Unmanned aerial vehicle(UAV) have been increasingly used for natural resource applications in recent years as a result of their greater availability, the miniaturization of sensors, and the ability to deploy UAV relatively quickly and repeatedly at low altitudes. UAV remote sensing offer rich contextual information, including spatial, spectral and contextual information. In order to extract the information from these UAV remote sensing images, we need to utilize the spatial and contextual information of an object and its surroundings. If pixel based approaches are applied to extract information from such remotely sensed data, only spectral information is used. Thereby, in Pixel based approaches, information extraction is based exclusively on the gray level thresholding methods. To extract the certain features only from UAV remote sensing images, this situation becomes worse. To overcome this situation an object-oriented approach is implemented. By object-oriented thought, the coastal windbreak forest information are extracted by the use of UAV remote sensing images. Firstly, the images are segmented. And then the spectral information and object geometry information of images objects are comprehensively applied to build the coastal windbreak forest extraction knowledge base. Thirdly, the results of coastal windbreak forest extraction are improved and completed. The results show that better accuracy of coastal windbreak forest extraction can be obtained by the proposed method, in contrast to the pixel-oriented method. In this study, the overall accuracy of classified image is 0.94 and Kappa accuracy is 0.92.

Paper Details

Date Published: 1 September 2017
PDF: 8 pages
Proc.
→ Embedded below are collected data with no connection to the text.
Lemma effect_four_eyes t t' : effect t t' -> Forall four_eyes t -> Forall four_eyes t'.
Proof.
  intros He Hok. destruct He as [|r _ Hs Ha Hr|c st sp Hn|c st ft fi p sp Hn|id b n cm a sp Hb|id b n cm a sp Hb].
  - done.
  - apply Forall_app. split; [done|]. constructor; [|constructor].
    unfold four_eyes. rewrite Hs, Ha, Hr. split_and!; first [by intros [? ?] | discriminate].
  - apply (Forall_update _ c (fun r => with_status r st sp)); [done|].
    intros r _ _. by apply four_eyes_status.
  - apply (Forall_update _ c (fun r => with_execution r st (ft r) (fi r) p sp)); [done|].
    intros r _ _. by apply four_eyes_execution.
  - apply (Forall_update _ (has_id id) (fun r => with_approval r b n cm a sp)); [done|].
    intros r Hin Hid%String.eqb_eq (_ & Hrej & _ & _).
    pose proof (Hb r Hin Hid).
    split_and!; cbn; [done|done|by eexists|discriminate].
  - apply (Forall_update _ (has_id id) (fun r => with_rejection r b n cm a sp)); [done|].
    intros r Hin Hid%String.eqb_eq (Happ & _ & _ & _).
    pose proof (Hb r Hin Hid).
    split_and!; cbn; [done|done|discriminate|by eexists].
Qed.

Lemma flight_reviewer t fl id reviewer :
  system_ok (mkSystem t fl) -> In (id, reviewer) fl ->
  forall r, In r t -> ID r = id -> RequestedBy r <> reviewer.
Proof.
  intros (Hu & _ & Hfl) Hin r Hr Hid. destruct (Hfl _ _ Hin) as (q & Hq & Hqid & Hne).
  cbn in *. replace r with q; [done|]. unfold unique_ids in Hu. clear -Hu Hr Hq Hid Hqid.
  induction t as [|x t IH]; [done|]. cbn in Hu. apply NoDup_cons in Hu as [Hx Hu].
  destruct Hr as [<-|Hr], Hq as [<-|Hq]; [done| | |auto]; exfalso; apply Hx, list_elem_of_In.
  - rewrite Hid, <- Hqid. by apply in_map.
  - rewrite Hqid, <- Hid. by apply in_map.
Qed.

Lemma execution_effect stamp id status ty tid encoded w r w' :
  In (TrimSpace status) execution_statuses ->
  UpdateExecutionResult stamp id status ty tid encoded w = (r, w') -> effect (tables w) (tables w').
Proof.
  intros Hs. unfold UpdateExecutionResult, bind.
  destruct encoded as [[text|err]|]; [|intros [= <- <-]; constructor|];
    match goal with |- context [exec ?f w] => destruct (exec f w) as [r1 w1] eqn:E end;
    intros Hrun; assert (w1 = w') as -> by (by destruct r1; injection Hrun);
    (apply exec_update in E as [->|[_ ->]]; [constructor|]);
    apply (effect_execution _ _ _ (fun _ => TrimSpace ty) (fun _ => TrimSpace tid));
    by apply execution_status_ok.
Qed.

Lemma bound_effect stamp ty tid status encoded w r w' :
  In (TrimSpace status) execution_statuses ->
  UpdateBoundTaskResult stamp ty tid status encoded w = (r, w') -> effect (tables w) (tables w').
Proof.
  intros Hs. unfold UpdateBoundTaskResult, bind.
  destruct encoded as [[text|err]|]; [|intros [= <- <-]; constructor|];
    match goal with |- context [exec ?f w] => destruct (exec f w) as [r1 w1] eqn:E end;
    intros Hrun; assert (w1 = w') as -> by (by destruct r1; injection Hrun);
    (apply exec_update in E as [->|[_ ->]]; [constructor|]);
    apply (effect_execution _ _ _ BoundTaskType BoundTaskID); by apply execution_status_ok.
Qed.

Lemma expire_effect database now stamp w r w' :
  ExpirePending database now stamp w = (r, w') -> effect (tables w) (tables w').
Proof.
  unfold ExpirePending. destruct (negb database); [intros [= <- <-]; constructor|].
  intros [->|[_ ->]]%exec_update; [constructor|]. apply effect_status. intros [H|[H|[]]]; discriminate H.
Qed.

(** Every step has an effect, and shrinks or justifies the reviews in flight. *)
Lemma step_effect s s' :
  system_step s s' -> system_ok s ->
  effect (stored s) (stored s') /\
  (incl (in_flight s') (in_flight s) \/
   exists request reviewer, in_flight s' = (ID request, reviewer) :: in_flight s /\
     In request (stored s') /\ RequestedBy request <> reviewer).
Proof.
  intros Hstep Hok. destruct Hstep as [uuid db sr nw st inp t fs fl r w' Hrun
    |ck st id rv t fs fl q w' Hrun|ck st id rv t fs fl e w' Hrun
    |rd st id rv nm cm t fs fl fl' r w' Hfl Hrun|rd st id rv nm cm t fs fl fl' r w' Hfl Hrun
    |st id stt ty tid en t fs fl r w' Hs Hrun|st ty tid stt en t fs fl r w' Hs Hrun
    |db nw st t fs fl r w' Hrun]; cbn [stored in_flight].
  - split; [|left; apply incl_refl]. by apply CreateOrReusePending_effect in Hrun.
  - apply review_checks_effect in Hrun as [He Hq]. split; [done|right].
    destruct (Hq q eq_refl) as (Ht & Hin & _ & Hne & _). exists q, rv. by rewrite Ht.
  - split; [|left; apply incl_refl]. by apply review_checks_effect in Hrun as [He _].
  - assert (Hin : In (id, rv) fl) by (rewrite Hfl; by left).
    split; [|left; intros x Hx; rewrite Hfl; by right].
    apply approve_write_effect in Hrun as [->| ->]; [constructor|]. apply effect_approve.
    by eapply flight_reviewer.
  - assert (Hin : In (id, rv) fl) by (rewrite Hfl; by left).
    split; [|left; intros x Hx; rewrite Hfl; by right].
    apply reject_write_effect in Hrun as [->| ->]; [constructor|]. apply effect_reject.
    by eapply flight_reviewer.
  - split; [|left; apply incl_refl]. by apply execution_effect in Hrun.
  - split; [|left; apply incl_refl]. by apply bound_effect in Hrun.
  - split; [|left; apply incl_refl]. by apply expire_effect in Hrun.
Qed.

Lemma reachable_ok s : reachable s -> system_ok s.
Proof.
  induction 1 as [|s s' _ IH Hstep].
  { split; [constructor|]. split; [constructor|]. by intros ? ? []. }
  destruct (step_effect _ _ Hstep IH) as [He Hfl]. destruct IH as (Hu & H4 & Hf).
  destruct s as [t fl], s' as [t' fl']. cbn [stored in_flight] in *. split_and!.
  - by eapply effect_unique.
  - by eapply effect_four_eyes.
  - destruct Hfl as [Hincl|(q & rv & -> & Hin & Hne)]; [by eapply effect_flights|].
    intros id reviewer [[= <- <-]|Hx]; [by exists q|].
    apply (effect_flights t t' fl fl He (incl_refl _) Hf id reviewer Hx).
Qed.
SPIE 10405, Remote Sensing and Modeling of Ecosystems for Sustainability XIV, 104050Q (1 September 2017); doi: 10.1117/12.2272373
Show Author Affiliations
Weitao Shang, Yantai Institute of Coastal Zone Research (China)
Zhiqiang Gao, Yantai Institute of Coastal Zone Research (China)
Xiaopeng Jiang, Yantai Institute of Coastal Zone Research (China)
Maosi Chen, USDA UV-B Monitoring and Research Program (United States)

Published in SPIE Proceedings Vol. 10405:
Remote Sensing and Modeling of Ecosystems for Sustainability XIV
Wei Gao; Ni-Bin Chang; Jinnian Wang, Editor(s)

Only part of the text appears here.